Il serait ainsi utile que le ministère de la culture diffuse sans tarder un vade-mecum destiné aux élus locaux grâce auquel ils pourraient disposer des informations qu'ils sont susceptibles de rechercher relatives au PCI (Pourquoi sauvegarder le PCI ? Quel rôle les élus peuvent-ils jouer à chaque échelon territorial ? Quelle forme de soutien peuvent-ils apporter aux communautés ? Pourquoi un inventaire du PCI ? Comment contribuer à l'inventaire du PCI en France ? Comment présenter un dossier de candidature ? A qui s'adresser sur ces questions ? Quels sont les organismes qui peuvent les aider ?). Le gouvernement du Québec a ainsi publié, depuis 2018, un guide pour les municipalités intitulé « le patrimoine immatériel : pour une vitalité culturelle locale - vers une action municipale profitable ».
Parallèlement, des formations pourraient également être organisées à l'intention des élus locaux, en partenariat avec les grandes associations d'élus ou les réseaux de collectivités mis en place dans le domaine du patrimoine (Villes et Pays d'art et d'histoire, Petites cités de caractère...).
Des études pourraient enfin être commandées pour permettre de mieux mesurer les effets d'une inscription à l'inventaire national ou sur l'une des listes de l'Unesco (par exemple, en termes de bonification de l'offre culturelle, en termes économiques, en termes d'emplois directs et indirects, en termes d'attractivité touristique...). Les données quantitatives et qualitatives qui en ressortiraient pourraient être transmises aux élus locaux pour information ou alimenter le vade-mecum qui leur serait destiné.
Une dernière explication qui peut être avancée pour justifier l'implication modérée des collectivités territoriales en matière de PCI, c'est le manque d'appui dont elles bénéficient sur ces questions qui nécessitent des compétences spécifiques en matière ethnologique, juridique et technique , surtout lorsqu'il s'agit d'élaborer un dossier de candidature pour l'inclusion d'un élément sur l'inventaire national ou pour son inscription par l'Unesco.

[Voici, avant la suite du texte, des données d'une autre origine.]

Definition handleJoinGameSuccess (message : Message) (now : Z) : M unit :=
  modify (set_myPlayerId (m_playerId message)) ;;
  ps ← entriesOf "message.players" (m_players message) ;
  modify (fun g =>
    let g' := set_players (fun old => ps ∪ old) g in
    match ownEntry g ps with
    | Some playerData => set_myPlayer (Some playerData) g'
    | None => g'
    end) ;;
  avs ← entriesOf "message.avatars" (m_avatars message) ;
  modify (set_avatars (fun old => avs ∪ old)) ;;
  modify loadAvatarImages ;;
  modify (createNPCs now) ;;
  modify updateViewport ;;
  me ← gets myPlayer ;
  match me with
  | None => throw nullUsername
  | Some _ => mret tt
  end.

Definition handlePlayerJoined (message : Message) : M unit :=
  p ← fieldOf "message.player.id" (m_player message) ;
  modify (set_players (<[p_id p := p]>)) ;;
  a ← fieldOf "message.avatar.name" (m_avatar message) ;
  modify (set_avatars (<[a_name a := a]>)) ;;
  modify loadAvatarImages.

Definition handlePlayersMoved (message : Message) : M unit :=
  ps ← entriesOf "message.players" (m_players message) ;
  modify (fun g =>
    let g' := set_players (fun old => ps ∪ old) g in
    match ownEntry g ps with
    | Some playerData => updateViewport (set_myPlayer (Some playerData) g')
    | None => g'
    end).

Definition handlePlayerLeft (message : Message) : M unit :=
  modify (fun g =>
    match m_playerId message with
    | Some i => set_players (delete i) g
    | None => g
    end).

Definition handleServerMessage (message : Message) (now : Z) : M unit :=
  match m_action message with
  | None => mret tt
  | Some a =>
      if (a =? "join_game")%string then
        if m_success message then handleJoinGameSuccess message now
        else mret tt
      else if (a =? "player_joined")%string then handlePlayerJoined message
      else if (a =? "players_moved")%string then handlePlayersMoved message
      else if (a =? "player_left")%string then handlePlayerLeft message
      else mret tt
  end.

(** [ws.onmessage]: whatever the handler throws is caught and logged. *)
Definition onmessage (message : Message) (now : Z) (g : GameClient) : GameClient :=
  stateOf (handleServerMessage message now g).

(** ** Connection life cycle *)

Definition reconnectBaseDelay : Z := 2000.

Definition attemptReconnect (g : GameClient) : GameClient :=
  if (reconnectAttempts g <? maxReconnectAttempts)%nat then
    let g := set_reconnectAttempts (S (reconnectAttempts g)) g in
    set_timers (fun l =>
      l ++ [mkTimer (reconnectBaseDelay * Z.of_nat (reconnectAttempts g)) false]) g
  else g.

(** [ctorThrows] tells whether [new WebSocket(...)] throws. *)
Definition connectToServer (ctorThrows : bool) (g : GameClient) : GameClient :=
  if ctorThrows then attemptReconnect g
  else set_ws (Some CONNECTING) g.

Definition joinGame (g : GameClient) : GameClient :=
  set_sent (fun l => l ++ [OutJoin "Crystal"]) g.

Definition onopen (g : GameClient) : GameClient :=
  joinGame (set_reconnectAttempts 0 g).

Definition onclose (g : GameClient) : GameClient := attemptReconnect g.

(** ** Input dispatcher *)

Definition isOpen (g : GameClient) : bool :=
  match ws g with Some OPEN => true | _ => false end.

Definition keyDirection (key : string) : option string :=
  if existsb (String.eqb key) ["ArrowUp"; "w"; "W"] then Some "up"
  else if existsb (String.eqb key) ["ArrowDown"; "s"; "S"] then Some "down"
  else if existsb (String.eqb key) ["ArrowLeft"; "a"; "A"] then Some "left"
  else if existsb (String.eqb key) ["ArrowRight"; "d"; "D"] then Some "right"
  else None.

Definition stopKeys : list string :=
  ["ArrowUp"; "ArrowDown"; "ArrowLeft"; "ArrowRight";
   "w"; "W"; "s"; "S"; "a"; "A"; "d"; "D"].

Definition sendMoveCommand (direction : string) (g : GameClient) : GameClient :=
  set_sent (fun l => l ++ [OutMove direction]) g.

Definition sendStopCommand (g : GameClient) : GameClient :=
  set_sent (fun l => l ++ [OutStop]) g.

Definition keydown (key : string) (g : GameClient) : GameClient :=
  if negb (isOpen g) then g
  else match keyDirection key with
       | Some direction => sendMoveCommand direction g
       | None => g
       end.

Definition keyup (key : string) (g : GameClient) : GameClient :=
  if negb (isOpen g) then g
  else if existsb (String.eqb key) stopKeys then sendStopCommand g
  else g.

(** ** The client as a transition system *)

(** The window is [w] by [h] when the page loads. *)
Definition setupCanvas (w h : R) (g : GameClient) : GameClient :=
  set_viewport {| v_x := v_x (viewport g); v_y := v_y (viewport g);
                  v_width := w; v_height := h |} g.

Definition onresize (w h : R) (g : GameClient) : GameClient :=
  updateViewport (setupCanvas w h g).

Definition blank : GameClient :=
  {| players := ∅; avatars := ∅; myPlayerId := None; myPlayer := None;
     npcs := ∅; npcAvatars := ∅;
     viewport := {| v_x := 0; v_y := 0; v_width := 0; v_height := 0 |};
     ws := None; reconnectAttempts := 0%nat; timers := []; sent := [] |}.

(** [new GameClient()]: the field initialisers, then [init]. *)
Definition constructor (w h : R) (ctorThrows : bool) : GameClient :=
  connectToServer ctorThrows (setupCanvas w h blank).

(** What the host can deliver to the client. *)
Inductive Event :=
| EvOpen
| EvClose
| EvError
| EvTimer (ctorThrows : bool)
| EvMessage (message : Message) (now : Z)
| EvGarbage
| EvFrame (now : Z)
| EvResize (w h : R)
| EvKeyDown (key : string)
| EvKeyUp (key : string).

(** Marks the oldest pending timer as fired; [None] when none is pending. *)
Fixpoint fireTimer (l : list Timer) : option (list Timer) :=
  match l with
  | [] => None
  | t :: r =>
      if t_fired t then cons t <$> fireTimer r
      else Some (mkTimer (t_delay t) true :: r)
  end.

(** One event; [None] when the host cannot deliver it in this state (a
    socket opens only while connecting, closes only once, delivers
    messages only while open; a timer fires only if one is pending). *)
Definition step (ev : Event) (g : GameClient) : option GameClient :=
  match ev with
  | EvOpen =>
      match ws g with
      | Some CONNECTING => Some (onopen (set_ws (Some OPEN) g))
      | _ => None
      end
  | EvClose =>
      match ws g with
      | Some CONNECTING | Some OPEN | Some CLOSING =>
          Some (onclose (set_ws (Some CLOSED) g))
      | _ => None
      end
  | EvError =>
      match ws g with
      | Some CONNECTING | Some OPEN => Some g
      | _ => None
      end
  | EvTimer ctorThrows =>
      match fireTimer (timers g) with
      | Some l => Some (connectToServer ctorThrows (set_timers (fun _ => l) g))
      | None => None
      end
  | EvMessage message now =>
      if isOpen g then Some (onmessage message now g) else None
  | EvGarbage =>
      if isOpen g then Some g else None
  | EvFrame now => Some (updateNPCs now g)
  | EvResize w h => Some (onresize w h g)
  | EvKeyDown key => Some (keydown key g)
  | EvKeyUp key => Some (keyup key g)
  end.

Fixpoint run (evs : list Event) (g : GameClient) : option GameClient :=
  match evs with
  | [] => Some g
  | ev :: rest =>
      match step ev g with
      | Some g' => run rest g'
      | None => None
      end
  end.

(** The states the client can be in. *)
Definition reachable (g : GameClient) : Prop :=
  exists w h ctorThrows evs, run evs (constructor w h ctorThrows) = Some g.

(** ** Predicates used in the statements *)

(** On one axis: the origin lies in [0, world - size], and is 0 when the
    world is smaller than the viewport. *)
Definition originInRange (size world origin : R) : Prop :=
  (size <= world -> 0 <= origin <= world - size) /\
  (world < size -> origin = 0).

Definition viewportClamped (g : GameClient) : Prop :=
  originInRange (v_width (viewport g)) worldWidth (v_x (viewport g)) /\
  originInRange (v_height (viewport g)) worldHeight (v_y (viewport g)).

(** The camera invariant: the origin is clamped, and it is still at the
    initial (0, 0) as long as no local player is known. *)
Definition cameraInv (g : GameClient) : Prop :=
  viewportClamped g /\
  (myPlayer g = None -> v_x (viewport g) = 0 /\ v_y (viewport g) = 0).

(** A position inside the world rectangle. *)
Definition inWorld (x y : R) : Prop :=
  0 <= x <= worldWidth /\ 0 <= y <= worldHeight.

Les collectivités ont besoin d'être mieux accompagnées . Seules quatre directions régionales des affaires culturelles disposent encore de conseillers pour l'ethnologie (Auvergne-Rhône-Alpes, Bourgogne-Franche-Comté, Normandie, Occitanie). Il manque aujourd'hui un relais à l'échelon régional faisant le lien entre les collectivités territoriales et l'administration centrale du ministère de la culture ou les services de l'Unesco sur les questions de PCI. Dans les Pays de la Loire, il existe une association dénommée « Office pour le patrimoine culturel immatériel-Ethnodoc », qui peut apporter son ingénierie aux territoires pour les aider à bâtir leurs projets d'identification, de valorisation et de sauvegarde du PCI. Elle conduit également une activité scientifique sur le PCI et gère un centre de documentation et d'archives ethnographiques. Elle est susceptible d'intervenir à la demande sur l'ensemble du territoire national, mais ses capacités actuelles ne lui permettent sans doute pas de répondre à toutes les sollicitations si l'ensemble des collectivités territoriales faisaient appel à ses services. D'où la nécessité de mettre à la disposition des collectivités territoriales une liste de référents en matière de PCI , aucune information centralisée n'étant aujourd'hui disponible à ce sujet.
* 3 La fabrique de patrimoines en Normandie, le Centre français du patrimoine culturel immatériel en Bretagne, la Maison du patrimoine oral de Bourgogne, le Musée des arts et traditions populaires du château de Champlitte, le Musée Courbet à Ornans, le Centre des musiques traditionnelles Rhône Alpes, le Centre du patrimoine arménien à Valence, le Musée de Salagon à Mane, le GARAE à Carcassonne, l'Institut occitan de culture (CIRDOC) et l'Institut culturel basque dans les Pyrénées-Atlantiques.